The binding capacity of peptides with broad antimicrobial activity, or antimicrobial peptides (AMPs), to microbes has recently been applied to the specific detection of bacteria and viruses. We established a novel lateral flow assay (LFA) that combines AMPs labeled with colloidal gold and a target-specific antibody immobilized on a nitrocellulose membrane. α-Helical AMPs, especially cecropin P1 (CP1), magainin 2 (MG2), and ceratotoxin A (CtxA), were shown to have optimal properties as probes in LFA. We also established a multiplex LFA for the simultaneous detection and identification of three serogroups of Shiga toxin-producing Escherichia coli (STEC) using the CP1 probe with polyclonal antibodies anti-O157, anti-O26, and anti-O111. Each serogroup of E. coli could easily and rapidly be detected by multiplex LFA using CP1 and each was clearly visualized in a different position on the LFA strip.

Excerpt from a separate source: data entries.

(** * plate-geometry: grid construction, mesh synthesis, plate grouping and
      STAAD export, as a shallow embedding of the JavaScript sources

    The embedded code is [utils.js] (clamp, round3, uniqSorted,
    findClosestIndex) and the four memoised computations of [App.jsx]
    (grid lines, nodes/members/plates, plate groups, export text).

    Numbers.  A JavaScript number is an IEEE-754 binary64 value; it is
    embedded as Rocq's primitive [float], whose operations are the
    processor's.  Counters, array indices and identifiers, which the code
    only ever increments from small integers, are embedded as [Z].  The
    results of [Math.round] and [Math.floor] that the code uses as loop
    bounds are integral numbers, possibly infinite or NaN; they are
    embedded as [intnum] and the index arithmetic on them is exact.  It is
    exact on doubles as well as long as the operands stay below 2^53; a
    larger bound is cut back to the grid by [Math.max]/[Math.min] before
    use, so the rounding of doubles can only show where two operands of
    that magnitude cancel (a pedestal size below -2^53 mesh steps against
    a plate thickness above 2^53 mesh steps).

    Strings are [string]; the object and the [Map]s that are keyed by
    template strings are [gmap string Z]; the [Set]s of plate ids are
    [gset Z]; a [Set] of doubles is a duplicate-free list in insertion
    order. *)

From Stdlib Require Import ZArith QArith Qround Qabs List Bool String Ascii Lia.
From Stdlib Require Import Floats DecimalString DecimalZ.
From stdpp Require Import gmap strings sorting.
Import ListNotations.

Set Warnings "-inexact-float".
Open Scope Z_scope.

(** ** JavaScript numbers *)

(** An integral number as [Math.round], [Math.floor] and [Math.ceil] return
    it: NaN, an infinity, or an integer. *)
Inductive intnum : Set :=
| INaN
| INegInf
| IFin (z : Z)
| IPosInf.

Definition SF_signed (s : bool) (m : positive) : Z :=
  if s then Z.neg m else Z.pos m.

(** [Math.round]: the integer nearest to the argument, a tie going up. The
    finite double (-1)^s * m * 2^e is decoded exactly. *)
Definition SF_round (f : spec_float) : intnum :=
  match f with
  | S754_nan => INaN
  | S754_infinity s => if s then INegInf else IPosInf
  | S754_zero _ => IFin 0
  | S754_finite s m e =>
      IFin (match e with
            | Zneg p => (2 * SF_signed s m + 2 ^ Z.pos p) / 2 ^ (Z.pos p + 1)
            | _ => SF_signed s m * 2 ^ e
            end)
  end.

(** [Math.floor]. *)
Definition SF_floor (f : spec_float) : intnum :=
  match f with
  | S754_nan => INaN
  | S754_infinity s => if s then INegInf else IPosInf
  | S754_zero _ => IFin 0
  | S754_finite s m e =>
      IFin (match e with
            | Zneg p => SF_signed s m / 2 ^ Z.pos p
            | _ => SF_signed s m * 2 ^ e
            end)
  end.

Definition Math_round_x (x : float) : intnum := SF_round (Prim2SF x).
Definition Math_floor_x (x : float) : intnum := SF_floor (Prim2SF x).

(** The double nearest to an integer (exact below 2^53). *)
Definition float_of_Z (z : Z) : float :=
  SF2Prim (binary_normalize prec emax z 0 false).

(** [Math.round] as a double: doubles of magnitude 2^52 and more are
    integers already; a result of zero keeps the sign of the argument. *)
Definition Math_round (x : float) : float :=
  match Math_round_x x with
  | IFin z =>
      if (abs x <? 0x1p52)%float
      then if z =? 0 then (if get_sign x then neg_zero else zero) else float_of_Z z
      else x
  | _ => x
  end.

(** [Math.max] and [Math.min] of two numbers: NaN is contagious and +0 is
    larger than -0. *)
Definition Math_max (x y : float) : float :=
  if is_nan x || is_nan y then nan
  else if (x <? y)%float then y
  else if (y <? x)%float then x
  else if get_sign x then y else x.

Definition Math_min (x y : float) : float :=
  if is_nan x || is_nan y then nan
  else if (x <? y)%float then x
  else if (y <? x)%float then y
  else if get_sign x then x else y.

(** *** Number to string

    [Number::toString] of ECMAScript in radix 10: the shortest decimal
    [s * 10^(n-k)] with [k] digits that reads back as the same double, the
    one nearest to the double when several exist. The double is [m * 2^e];
    [lo] and [hi] are the midpoints to its two neighbours. *)

Definition string_of_Z (z : Z) : string :=
  NilZero.string_of_int (Z.to_int z).
(** X9: on Linux, when splicing was negotiated and the splice of an
    fd-backed payload succeeds, [systemWrite] issues no write and no writev,
    takes no buffer from the pool and reads nothing: after the attempt it
    calls [Done] once and returns OK, whatever the fuel. The call of [Done]
    has no nil check, so a request with [fdData] but no [readResult] panics
    there, after the attempt. *)
Theorem systemWrite_spliced
    (serializeHeader : request -> Z -> list byte)
    fuel ms req f K tr :
  flatDataSize req <> 0 -> fdData req = Some f -> canSplice ms = true ->
  let attempt := TrySplice (mountFd ms) (outputBuf req) f in
  errno (K tr attempt) = 0 ->
  (forall rr, readResult req = Some rr ->
     exists req',
       server_linux.systemWrite serializeHeader fuel ms req K tr =
         Returns (req', OK) (tr ++ [attempt; ReadResultDone rr])) /\
  (readResult req = None ->
     server_linux.systemWrite serializeHeader fuel ms req K tr =
       Panics "invalid memory address or nil pointer dereference"
              (tr ++ [attempt])).
Proof.
  intros Hsz Hfd Hsplice attempt Hok.
  rewrite (linux_spliced serializeHeader fuel ms req f K tr Hsz Hfd Hsplice Hok).
  fold attempt. split; [intros rr Hrr|intros Hrr]; rewrite Hrr;
    [now exists req|reflexivity].
Qed.

Lemma systemWrite_spliced_witness :
  (exists req',
     server_linux.systemWrite header_with_length 0 (MkServer 3 true)
       (fd_request 2) K_ok [] =
       Returns (req', OK)
         [TrySplice 3 [Byte.x10; Byte.x00] (fd_payload 2);
          ReadResultDone (readResultFdOf (fd_payload 2))]) /\
  server_linux.systemWrite header_with_length 0 (MkServer 3 true)
    (Request [Byte.x10; Byte.x00] [] (Some (fd_payload 2)) None OK) K_ok [] =
    Panics "invalid memory address or nil pointer dereference"
      [TrySplice 3 [Byte.x10; Byte.x00] (fd_payload 2)].
Proof.
  split.
  - apply (proj1 (systemWrite_spliced header_with_length 0 (MkServer 3 true)
             (fd_request 2) (fd_payload 2) K_ok []
             ltac:(discriminate) eq_refl eq_refl eq_refl)).
    reflexivity.
  - apply (proj2 (systemWrite_spliced header_with_length 0 (MkServer 3 true)
             (Request [Byte.x10; Byte.x00] [] (Some (fd_payload 2)) None OK)
             (fd_payload 2) K_ok []
             ltac:(discriminate) eq_refl eq_refl eq_refl)).
    reflexivity.
Defined.

(** X10: on Linux, after a splice attempt that fails, [systemWrite] logs the
    error and then does exactly what the [!linux] writer does from that
    point of the history on: same events, same result, for every request,
    environment and fuel. *)
Theorem systemWrite_failed_splice_continues_as_unix
    (serializeHeader : request -> Z -> list byte)
    fuel ms req f K tr :
  flatDataSize req <> 0 -> fdData req = Some f -> canSplice ms = true ->
  let attempt := TrySplice (mountFd ms) (outputBuf req) f in
  errno (K tr attempt) <> 0 ->
  server_linux.systemWrite serializeHeader fuel ms req K tr =
    server_unix.systemWrite serializeHeader fuel ms req K
      (tr ++ [attempt; Println "trySplice:" (errno (K tr attempt))]).
Proof. apply linux_after_failed_splice. Qed.

Lemma systemWrite_failed_splice_continues_as_unix_witness :
  server_linux.systemWrite header_with_length 3 (MkServer 3 true)
    (fd_request 2) (K_intr 5) [] =
  server_unix.systemWrite header_with_length 3 (MkServer 3 true)
    (fd_request 2) (K_intr 5)
    [TrySplice 3 [Byte.x10; Byte.x00] (fd_payload 2);
     Println "trySplice:" EINTR].
Proof.
  apply (systemWrite_failed_splice_continues_as_unix header_with_length 3
           (MkServer 3 true) (fd_request 2) (fd_payload 2) (K_intr 5) []);
    try reflexivity; discriminate.
Defined.

(** X11: every run of the Linux [systemWrite] that returns has only
    extended the history, has called [Done] at most once (and never when
    the request has no read result), and has left the [fdData] and
    [readResult] fields of the request as they were; a request without an
    fd-backed payload is returned unchanged. *)
Theorem systemWrite_done_at_most_once
    (serializeHeader : request -> Z -> list byte)
    fuel ms req K tr res tr' :
  server_linux.systemWrite serializeHeader fuel ms req K tr = Returns res tr' ->
  exists evs,
    tr' = tr ++ evs /\
    (countDone evs <= 1)%nat /\
    (readResult req = None -> countDone evs = 0%nat) /\
    fdData (fst res) = fdData req /\
    readResult (fst res) = readResult req /\
    (fdData req = None -> fst res = req).
Proof.
  intros Hrun.
  destruct (decide (flatDataSize req = 0)) as [Hz|Hnz].
  { rewrite linux_without_fd_payload in Hrun by now left.
    now apply unix_run_frame in Hrun. }
  destruct (fdData req) as [f|] eqn:Hfd; cycle 1.
  { rewrite linux_without_fd_payload in Hrun by now right.
    apply unix_run_frame in Hrun. now rewrite Hfd in Hrun. }
  destruct (canSplice ms) eqn:Hsplice; cycle 1.
  { rewrite <- unix_matches_linux in Hrun by exact Hsplice.
    apply unix_run_frame in Hrun. now rewrite Hfd in Hrun. }
  destruct (decide (errno (K tr (TrySplice (mountFd ms) (outputBuf req) f)) = 0))
    as [Hok|Hfail].
  - rewrite (linux_spliced _ fuel ms req f K tr Hnz Hfd Hsplice Hok) in Hrun.
    destruct (readResult req) as [rr|] eqn:Hrr; [|discriminate].
    injection Hrun as <- <-. eexists. split; [reflexivity|].
    cbn. rewrite Hfd, Hrr. repeat split; try lia; discriminate.
  - rewrite (linux_after_failed_splice _ fuel ms req f K tr Hnz Hfd Hsplice
               Hfail) in Hrun.
    apply unix_run_frame in Hrun
      as (evs & -> & Hone & Hnone & Hfd' & Hrr' & Hsame).
    rewrite Hfd in Hfd', Hsame.
    eexists. split; [now rewrite <- app_assoc|].
    rewrite countDone_app. cbn [countDone List.filter isDone length Nat.add].
    repeat split; assumption.
Qed.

The multiplex LFA could detect all tested E. coli strains from serogroups O157 (22/22), O26 (17/17), and O111 (7/7), and the detection limit was 10(4)CFU/mL. No other serogroups of E. coli, including STEC O45, O91, O103, O121, and O145, or non-E. coli strains, reacted. The multiplex LFA could detect E. coli O157, O26, and O111 in food samples at very low levels (6.3, 2.9, and 5.6 CFU per 25 g of ground beef, respectively) after 18-h enrichment, and these results were in accordance with the results of the culture method, immunochromatography (IC) strip, and PCR. Given the broad binding capacity, AMP probes in combination with specific antibodies in the novel multiplex LFA may have the potential to detect various microbes simultaneously with identification on a single strip.